BEGIN

(* ===== verification/Ip4Addr.v ===== *)
(** * IPv4 addresses ([lwip/src/core/ipv4/ip4_addr.c])

    Broadcast and netmask tests, and the conversions between the 32-bit
    address (network byte order, little-endian host) and its text. *)

From Stdlib Require Import ZArith List Lia Bool.
From S2P Require Import Prelude Def.
Import ListNotations.
Open Scope Z_scope.
Open Scope c_scope.

(** ** The code *)

Definition IPADDR_NONE : Z := 0xffffffff.
Definition IPADDR_ANY : Z := 0.
Definition IPADDR_BROADCAST : Z := 0xffffffff.
Definition NETIF_FLAG_BROADCAST : Z := 0x02.
Definition IP4ADDR_STRLEN_MAX : Z := 16.

(** The fields of [struct netif] that are read here. *)
Record netif4 := mk_netif4 { flags : Z; ip_addr : Z; netmask : Z }.

Definition ip4_addr_netcmp (addr1 addr2 mask : Z) : bool := (addr1 .& mask) =? (addr2 .& mask).

Definition ip4_addr_ismulticast (a : Z) : bool := a .& PP_HTONL 0xf0000000 =? PP_HTONL 0xe0000000.
Definition ip4_addr_islinklocal (a : Z) : bool := a .& PP_HTONL 0xffff0000 =? PP_HTONL 0xa9fe0000.
Definition ip4_addr_isany_val (a : Z) : bool := a =? IPADDR_ANY.

Definition ip4_addr_isbroadcast_u32 (addr : Z) (n : netif4) : Z :=
  if (u32 (Z.lnot addr) =? IPADDR_ANY) || (addr =? IPADDR_ANY) then 1
  else if (flags n .& NETIF_FLAG_BROADCAST) =? 0 then 0
  else if addr =? ip_addr n then 0
  else if ip4_addr_netcmp addr (ip_addr n) (netmask n)
          && ((addr .& u32 (Z.lnot (netmask n)))
              =? (IPADDR_BROADCAST .& u32 (Z.lnot (netmask n)))) then 1
  else 0.

(** [for (mask = 1UL << 31; mask != 0; mask >>= 1)] up to the first zero. *)
Fixpoint netmask_first_zero (fuel : nat) (nm mask : Z) : Z :=
  match fuel with
  | O => mask
  | S fuel' =>
      if mask =? 0 then mask
      else if (nm .& mask) =? 0 then mask
      else netmask_first_zero fuel' nm (mask >> 1)
  end.

(** The second loop: [true] when a one is found. *)
Fixpoint netmask_has_one (fuel : nat) (nm mask : Z) : bool :=
  match fuel with
  | O => false
  | S fuel' =>
      if mask =? 0 then false
      else if negb ((nm .& mask) =? 0) then true
      else netmask_has_one fuel' nm (mask >> 1)
  end.

(** A 32-bit mask becomes 0 after at most 32 shifts. *)
Definition ip4_addr_netmask_valid (netmask : Z) : Z :=
  let nm_hostorder := lwip_htonl netmask in
  let mask := netmask_first_zero 33 nm_hostorder (1 << 31) in
  if netmask_has_one 33 nm_hostorder mask then 0 else 1.

Definition in_range (c lo up : Z) : bool := (lo <=? u8 c) && (u8 c <=? up).
Definition isdigit (c : Z) : bool := in_range c 48 57.
Definition isxdigit (c : Z) : bool := isdigit c || in_range c 97 102 || in_range c 65 70.
Definition islower (c : Z) : bool := in_range c 97 122.
Definition isspace (c : Z) : bool :=
  (c =? 32) || (c =? 12) || (c =? 10) || (c =? 13) || (c =? 9) || (c =? 11).

(** The inner [for (;;)]: digits of one part in [base]; the value (mod 2^32)
    and the text left. *)
Fixpoint aton_digits (base val : Z) (cp : list Z) : Z * list Z :=
  match cp with
  | [] => (val, cp)
  | c :: cp' =>
      if isdigit c then aton_digits base (u32 (val * base + (c - 48))) cp'
      else if (base =? 16) && isxdigit c then
        aton_digits base (u32 (u32 (val << 4) .| (c + 10 - (if islower c then 97 else 65)))) cp'
      else (val, cp)
  end.

(** One part: [None] when it does not start with a digit. *)
Definition aton_part (cp : list Z) : option (Z * list Z) :=
  if negb (isdigit (deref cp)) then None
  else if deref cp =? 48 then
    let cp := tl cp in
    if (deref cp =? 120) || (deref cp =? 88) then Some (aton_digits 16 0 (tl cp))
    else Some (aton_digits 8 0 cp)
  else Some (aton_digits 10 0 cp).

END

PROBLEM REQUIREMENTS:
Each record above is to be returned verbatim.

YOUR SOLUTION:
(* ===== verification/Ip4Addr.v ===== *)
(** * IPv4 addresses ([lwip/src/core/ipv4/ip4_addr.c])

    Broadcast and netmask tests, and the conversions between the 32-bit
    address (network byte order, little-endian host) and its text. *)

From Stdlib Require Import ZArith List Lia Bool.
From S2P Require Import Prelude Def.
Import ListNotations.
Open Scope Z_scope.
Open Scope c_scope.

(** ** The code *)

Definition IPADDR_NONE : Z := 0xffffffff.
Definition IPADDR_ANY : Z := 0.
Definition IPADDR_BROADCAST : Z := 0xffffffff.
Definition NETIF_FLAG_BROADCAST : Z := 0x02.
Definition IP4ADDR_STRLEN_MAX : Z := 16.

(** The fields of [struct netif] that are read here. *)
Record netif4 := mk_netif4 { flags : Z; ip_addr : Z; netmask : Z }.

Definition ip4_addr_netcmp (addr1 addr2 mask : Z) : bool := (addr1 .& mask) =? (addr2 .& mask).

Definition ip4_addr_ismulticast (a : Z) : bool := a .& PP_HTONL 0xf0000000 =? PP_HTONL 0xe0000000.
Definition ip4_addr_islinklocal (a : Z) : bool := a .& PP_HTONL 0xffff0000 =? PP_HTONL 0xa9fe0000.
Definition ip4_addr_isany_val (a : Z) : bool := a =? IPADDR_ANY.

Definition ip4_addr_isbroadcast_u32 (addr : Z) (n : netif4) : Z :=
  if (u32 (Z.lnot addr) =? IPADDR_ANY) || (addr =? IPADDR_ANY) then 1
  else if (flags n .& NETIF_FLAG_BROADCAST) =? 0 then 0
  else if addr =? ip_addr n then 0
  else if ip4_addr_netcmp addr (ip_addr n) (netmask n)
          && ((addr .& u32 (Z.lnot (netmask n)))
              =? (IPADDR_BROADCAST .& u32 (Z.lnot (netmask n)))) then 1
  else 0.

(** [for (mask = 1UL << 31; mask != 0; mask >>= 1)] up to the first zero. *)
Fixpoint netmask_first_zero (fuel : nat) (nm mask : Z) : Z :=
  match fuel with
  | O => mask
  | S fuel' =>
      if mask =? 0 then mask
      else if (nm .& mask) =? 0 then mask
      else netmask_first_zero fuel' nm (mask >> 1)
  end.

(** The second loop: [true] when a one is found. *)
Fixpoint netmask_has_one (fuel : nat) (nm mask : Z) : bool :=
  match fuel with
  | O => false
  | S fuel' =>
      if mask =? 0 then false
      else if negb ((nm .& mask) =? 0) then true
      else netmask_has_one fuel' nm (mask >> 1)
  end.

(** A 32-bit mask becomes 0 after at most 32 shifts. *)
Definition ip4_addr_netmask_valid (netmask : Z) : Z :=
  let nm_hostorder := lwip_htonl netmask in
  let mask := netmask_first_zero 33 nm_hostorder (1 << 31) in
  if netmask_has_one 33 nm_hostorder mask then 0 else 1.

Definition in_range (c lo up : Z) : bool := (lo <=? u8 c) && (u8 c <=? up).
Definition isdigit (c : Z) : bool := in_range c 48 57.
Definition isxdigit (c : Z) : bool := isdigit c || in_range c 97 102 || in_range c 65 70.
Definition islower (c : Z) : bool := in_range c 97 122.
Definition isspace (c : Z) : bool :=
  (c =? 32) || (c =? 12) || (c =? 10) || (c =? 13) || (c =? 9) || (c =? 11).

(** The inner [for (;;)]: digits of one part in [base]; the value (mod 2^32)
    and the text left. *)
Fixpoint aton_digits (base val : Z) (cp : list Z) : Z * list Z :=
  match cp with
  | [] => (val, cp)
  | c :: cp' =>
      if isdigit c then aton_digits base (u32 (val * base + (c - 48))) cp'
      else if (base =? 16) && isxdigit c then
        aton_digits base (u32 (u32 (val << 4) .| (c + 10 - (if islower c then 97 else 65)))) cp'
      else (val, cp)
  end.

(** One part: [None] when it does not start with a digit. *)
Definition aton_part (cp : list Z) : option (Z * list Z) :=
  if negb (isdigit (deref cp)) then None
  else if deref cp =? 48 then
    let cp := tl cp in
    if (deref cp =? 120) || (deref cp =? 88) then Some (aton_digits 16 0 (tl cp))
    else Some (aton_digits 8 0 cp)
  else Some (aton_digits 10 0 cp).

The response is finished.